### What needs to be done
All of the entries below need to be repeated exactly.

━━ Source material

(** [readSize] on objects and on values. *)
Lemma readSize_obj (pad : list byte -> Z -> list byte)
    (endian : option Endian)
    (h : Obj.store) (s : Obj.Stream) (bytes : list byte) :
  h !! Obj.data s = Some bytes ->
  Obj.size s = Z.of_nat (length bytes) ->
  exists (res : result Z) (h' : Obj.store) (s' : Obj.Stream)
         (bytes' : list byte),
    Obj.readSize endian h s = Some (res, h', s') /\
    h ⊆ h' /\
    h' !! Obj.data s' = Some bytes' /\
    Obj.size s' = Z.of_nat (length bytes') /\
    readSize pad endian (Stream_of bytes) = (res, Stream_of bytes').
Proof.
  intros Hdata Hsize. unfold Obj.readSize, readSize. unfold bind at 1.
  destruct (read_sized_obj pad 1 h s bytes Hdata Hsize)
    as ([r|e] & h1 & s1 & bytes1 & -> & Hsub1 & Hdata1 & Hsize1 & Hres);
    cbn -[Obj.toNum Obj.read_toNum Obj.read_sized].
  - destruct Hres as (first & Hr & _ & ->).
    destruct (toNum_obj pad h1 r first None Hr) as (h2 & -> & Hsub2).
    cbn -[Z.leb Z.ltb Z.eqb Obj.read_toNum]. set (num := bytesToNum (rev first)).
    pose proof (lookup_weaken _ _ _ _ Hdata1 Hsub2) as Hdata2.
    assert (h ⊆ h2) as Hsub by (etransitivity; eassumption).
    destruct ((0 <=? num) && (num <? 0xFD)).
    { exists (Ok num), h2, s1, bytes1. auto 10. }
    assert (forall width,
      exists res h' s' bytes',
        Obj.read_toNum width endian h2 s1 = Some (res, h', s') /\
        h ⊆ h' /\ h' !! Obj.data s' = Some bytes' /\
        Obj.size s' = Z.of_nat (length bytes') /\
        bind (read_sized pad width) (fun c => ret (toNum pad c endian))
          (Stream_of bytes1)
        = (res, Stream_of bytes')) as Hlong.
    { intros width.
      destruct (read_toNum_obj pad width endian h2 s1 bytes1 Hdata2 Hsize1)
        as (res & h3 & s3 & bytes3 & Hrun & Hsub3 & Hdata3 & Hsize3 & Hval).
      exists res, h3, s3, bytes3. split; [exact Hrun|].
      split; [etransitivity; eassumption|]. auto. }
    destruct (num =? 0xFD); [apply Hlong|].
    destruct (num =? 0xFE); [apply Hlong|].
    destruct (num =? 0xFF); [apply Hlong|].
    exists (Err (InvalidPrefix num)), h2, s1, bytes1. auto 10.
  - destruct Hres as (-> & _ & _).
    exists (Err e), h1, s1, bytes1. auto 10.
Qed.

(** [read ()] on objects and on values: the payload returned is a new
    array, and no array that existed before is changed. *)
Lemma read_none_obj (pad : list byte -> Z -> list byte)
    (h : Obj.store) (s : Obj.Stream) (bytes : list byte) :
  h !! Obj.data s = Some bytes ->
  Obj.size s = Z.of_nat (length bytes) ->
  exists (res : result Obj.ref) (h' : Obj.store) (s' : Obj.Stream)
         (bytes' : list byte),
    Obj.read None h s = Some (res, h', s') /\
    h ⊆ h' /\
    h' !! Obj.data s' = Some bytes' /\
    Obj.size s' = Z.of_nat (length bytes') /\
    match res with
    | Ok r =>
        exists payload : list byte,
          h' !! r = Some payload /\ h !! r = None /\
          read pad None (Stream_of bytes) = (Ok payload, Stream_of bytes')
    | Err e => read pad None (Stream_of bytes) = (Err e, Stream_of bytes')
    end.
Proof.
  intros Hdata Hsize. unfold Obj.read. rewrite read_none.
  destruct (readSize_obj pad None h s bytes Hdata Hsize)
    as ([n|e] & h1 & s1 & bytes1 & -> & Hsub1 & Hdata1 & Hsize1 & ->);
    cbn -[Obj.toNum Obj.read_toNum Obj.read_sized].
  - destruct (read_sized_obj pad n h1 s1 bytes1 Hdata1 Hsize1)
      as (res & h2 & s2 & bytes2 & -> & Hsub2 & Hdata2 & Hsize2 & Hres).
    exists res, h2, s2, bytes2. split; [reflexivity|].
    split; [etransitivity; eassumption|]. split; [exact Hdata2|].
    split; [exact Hsize2|].
    destruct res as [r|e].
    + destruct Hres as (payload & Hr & Hfresh & Hval).
      exists payload. split; [exact Hr|].
      split; [exact (fresh_in_extension h h1 r Hsub1 Hfresh)|exact Hval].
    + destruct Hres as (Hval & _ & _). exact Hval.
  - exists (Err e), h1, s1, bytes1. auto 10.
Qed.

(** What [readSize ()] makes of a prefix in one of its forms: the decoded
    number, and the stream left behind the prefix. *)
Lemma readSize_varint_form (pad : list byte -> Z -> list byte)
    (prefix rest : list byte) (n : Z) :
  varint_form prefix n ->
  readSize pad None (Stream_of (prefix ++ rest)) = (Ok n, Stream_of rest).
Proof.
  intros [[Hn ->]|(marker & width & Hform & Hn & ->)].
  - cbn [app]. rewrite readSize_cons. cbv zeta.
    rewrite byte_to_of_Z, Z.mod_small by lia.
    destruct (Z.leb_spec 0 n); [|lia].
    destruct (Z.ltb_spec n 0xFD); [|lia]. reflexivity.
  - cbn [app]. rewrite readSize_cons.
    destruct Hform as [[-> ->]|[[-> ->]|[-> ->]]];
      cbn -[read_sized toNum uint_bytes Z.of_nat]; unfold bind.
    + change 2 with (Z.of_nat 2) at 1. rewrite read_uint_bytes. unfold ret.
      rewrite (toNum_uint_bytes pad None) by exact Hn. reflexivity.
    + change 4 with (Z.of_nat 4) at 1. rewrite read_uint_bytes. unfold ret.
      rewrite (toNum_uint_bytes pad None) by exact Hn. reflexivity.
    + change 8 with (Z.of_nat 8) at 1. rewrite read_uint_bytes. unfold ret.
      rewrite (toNum_uint_bytes pad None) by exact Hn. reflexivity.
Qed.

(** The bytes behind a marker, read big-endian, are the fixed-width form of
    the number read. *)
Lemma toNum_be_inv (pad : list byte -> Z -> list byte)
    (c : Buff) (width : nat) :
  length c = width ->
  c = uint_bytes be width (toNum pad c None) /\
  0 <= toNum pad c None < 256 ^ Z.of_nat width.
Proof.
  intros Hlen. unfold toNum, Buff_reverse, Buff_new. cbn [endian_or_be uint_bytes].
  pose proof (bytesToNum_nonneg (rev c)) as Hge.
  pose proof (bytesToNum_bound (rev c)) as Hlt.
  rewrite length_rev, Hlen in Hlt. split; [|lia].
  rewrite <- (rev_involutive c) at 1. f_equal.
  apply bytesToNum_inj.
  - rewrite length_rev, uint_le_length. exact Hlen.
  - rewrite uint_le_value, Z.mod_small by lia. reflexivity.
Qed.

━━━━

### Task response
(** [readSize] on objects and on values. *)
Lemma readSize_obj (pad : list byte -> Z -> list byte)
    (endian : option Endian)
    (h : Obj.store) (s : Obj.Stream) (bytes : list byte) :
  h !! Obj.data s = Some bytes ->
  Obj.size s = Z.of_nat (length bytes) ->
  exists (res : result Z) (h' : Obj.store) (s' : Obj.Stream)
         (bytes' : list byte),
    Obj.readSize endian h s = Some (res, h', s') /\
    h ⊆ h' /\
    h' !! Obj.data s' = Some bytes' /\
    Obj.size s' = Z.of_nat (length bytes') /\
    readSize pad endian (Stream_of bytes) = (res, Stream_of bytes').
Proof.
  intros Hdata Hsize. unfold Obj.readSize, readSize. unfold bind at 1.
  destruct (read_sized_obj pad 1 h s bytes Hdata Hsize)
    as ([r|e] & h1 & s1 & bytes1 & -> & Hsub1 & Hdata1 & Hsize1 & Hres);
    cbn -[Obj.toNum Obj.read_toNum Obj.read_sized].
  - destruct Hres as (first & Hr & _ & ->).
    destruct (toNum_obj pad h1 r first None Hr) as (h2 & -> & Hsub2).
    cbn -[Z.leb Z.ltb Z.eqb Obj.read_toNum]. set (num := bytesToNum (rev first)).
    pose proof (lookup_weaken _ _ _ _ Hdata1 Hsub2) as Hdata2.
    assert (h ⊆ h2) as Hsub by (etransitivity; eassumption).
    destruct ((0 <=? num) && (num <? 0xFD)).
    { exists (Ok num), h2, s1, bytes1. auto 10. }
    assert (forall width,
      exists res h' s' bytes',
        Obj.read_toNum width endian h2 s1 = Some (res, h', s') /\
        h ⊆ h' /\ h' !! Obj.data s' = Some bytes' /\
        Obj.size s' = Z.of_nat (length bytes') /\
        bind (read_sized pad width) (fun c => ret (toNum pad c endian))
          (Stream_of bytes1)
        = (res, Stream_of bytes')) as Hlong.
    { intros width.
      destruct (read_toNum_obj pad width endian h2 s1 bytes1 Hdata2 Hsize1)
        as (res & h3 & s3 & bytes3 & Hrun & Hsub3 & Hdata3 & Hsize3 & Hval).
      exists res, h3, s3, bytes3. split; [exact Hrun|].
      split; [etransitivity; eassumption|]. auto. }
    destruct (num =? 0xFD); [apply Hlong|].
    destruct (num =? 0xFE); [apply Hlong|].
    destruct (num =? 0xFF); [apply Hlong|].
    exists (Err (InvalidPrefix num)), h2, s1, bytes1. auto 10.
  - destruct Hres as (-> & _ & _).
    exists (Err e), h1, s1, bytes1. auto 10.
Qed.

(** [read ()] on objects and on values: the payload returned is a new
    array, and no array that existed before is changed. *)
Lemma read_none_obj (pad : list byte -> Z -> list byte)
    (h : Obj.store) (s : Obj.Stream) (bytes : list byte) :
  h !! Obj.data s = Some bytes ->
  Obj.size s = Z.of_nat (length bytes) ->
  exists (res : result Obj.ref) (h' : Obj.store) (s' : Obj.Stream)
         (bytes' : list byte),
    Obj.read None h s = Some (res, h', s') /\
    h ⊆ h' /\
    h' !! Obj.data s' = Some bytes' /\
    Obj.size s' = Z.of_nat (length bytes') /\
    match res with
    | Ok r =>
        exists payload : list byte,
          h' !! r = Some payload /\ h !! r = None /\
          read pad None (Stream_of bytes) = (Ok payload, Stream_of bytes')
    | Err e => read pad None (Stream_of bytes) = (Err e, Stream_of bytes')
    end.
Proof.
  intros Hdata Hsize. unfold Obj.read. rewrite read_none.
  destruct (readSize_obj pad None h s bytes Hdata Hsize)
    as ([n|e] & h1 & s1 & bytes1 & -> & Hsub1 & Hdata1 & Hsize1 & ->);
    cbn -[Obj.toNum Obj.read_toNum Obj.read_sized].
  - destruct (read_sized_obj pad n h1 s1 bytes1 Hdata1 Hsize1)
      as (res & h2 & s2 & bytes2 & -> & Hsub2 & Hdata2 & Hsize2 & Hres).
    exists res, h2, s2, bytes2. split; [reflexivity|].
    split; [etransitivity; eassumption|]. split; [exact Hdata2|].
    split; [exact Hsize2|].
    destruct res as [r|e].
    + destruct Hres as (payload & Hr & Hfresh & Hval).
      exists payload. split; [exact Hr|].
      split; [exact (fresh_in_extension h h1 r Hsub1 Hfresh)|exact Hval].
    + destruct Hres as (Hval & _ & _). exact Hval.
  - exists (Err e), h1, s1, bytes1. auto 10.
Qed.

(** What [readSize ()] makes of a prefix in one of its forms: the decoded
    number, and the stream left behind the prefix. *)
Lemma readSize_varint_form (pad : list byte -> Z -> list byte)
    (prefix rest : list byte) (n : Z) :
  varint_form prefix n ->
  readSize pad None (Stream_of (prefix ++ rest)) = (Ok n, Stream_of rest).
Proof.
  intros [[Hn ->]|(marker & width & Hform & Hn & ->)].
  - cbn [app]. rewrite readSize_cons. cbv zeta.
    rewrite byte_to_of_Z, Z.mod_small by lia.
    destruct (Z.leb_spec 0 n); [|lia].
    destruct (Z.ltb_spec n 0xFD); [|lia]. reflexivity.
  - cbn [app]. rewrite readSize_cons.
    destruct Hform as [[-> ->]|[[-> ->]|[-> ->]]];
      cbn -[read_sized toNum uint_bytes Z.of_nat]; unfold bind.
    + change 2 with (Z.of_nat 2) at 1. rewrite read_uint_bytes. unfold ret.
      rewrite (toNum_uint_bytes pad None) by exact Hn. reflexivity.
    + change 4 with (Z.of_nat 4) at 1. rewrite read_uint_bytes. unfold ret.
      rewrite (toNum_uint_bytes pad None) by exact Hn. reflexivity.
    + change 8 with (Z.of_nat 8) at 1. rewrite read_uint_bytes. unfold ret.
      rewrite (toNum_uint_bytes pad None) by exact Hn. reflexivity.
Qed.

(** The bytes behind a marker, read big-endian, are the fixed-width form of
    the number read. *)
Lemma toNum_be_inv (pad : list byte -> Z -> list byte)
    (c : Buff) (width : nat) :
  length c = width ->
  c = uint_bytes be width (toNum pad c None) /\
  0 <= toNum pad c None < 256 ^ Z.of_nat width.
Proof.
  intros Hlen. unfold toNum, Buff_reverse, Buff_new. cbn [endian_or_be uint_bytes].
  pose proof (bytesToNum_nonneg (rev c)) as Hge.
  pose proof (bytesToNum_bound (rev c)) as Hlt.
  rewrite length_rev, Hlen in Hlt. split; [|lia].
  rewrite <- (rev_involutive c) at 1. f_equal.
  apply bytesToNum_inj.
  - rewrite length_rev, uint_le_length. exact Hlen.
  - rewrite uint_le_value, Z.mod_small by lia. reflexivity.
Qed.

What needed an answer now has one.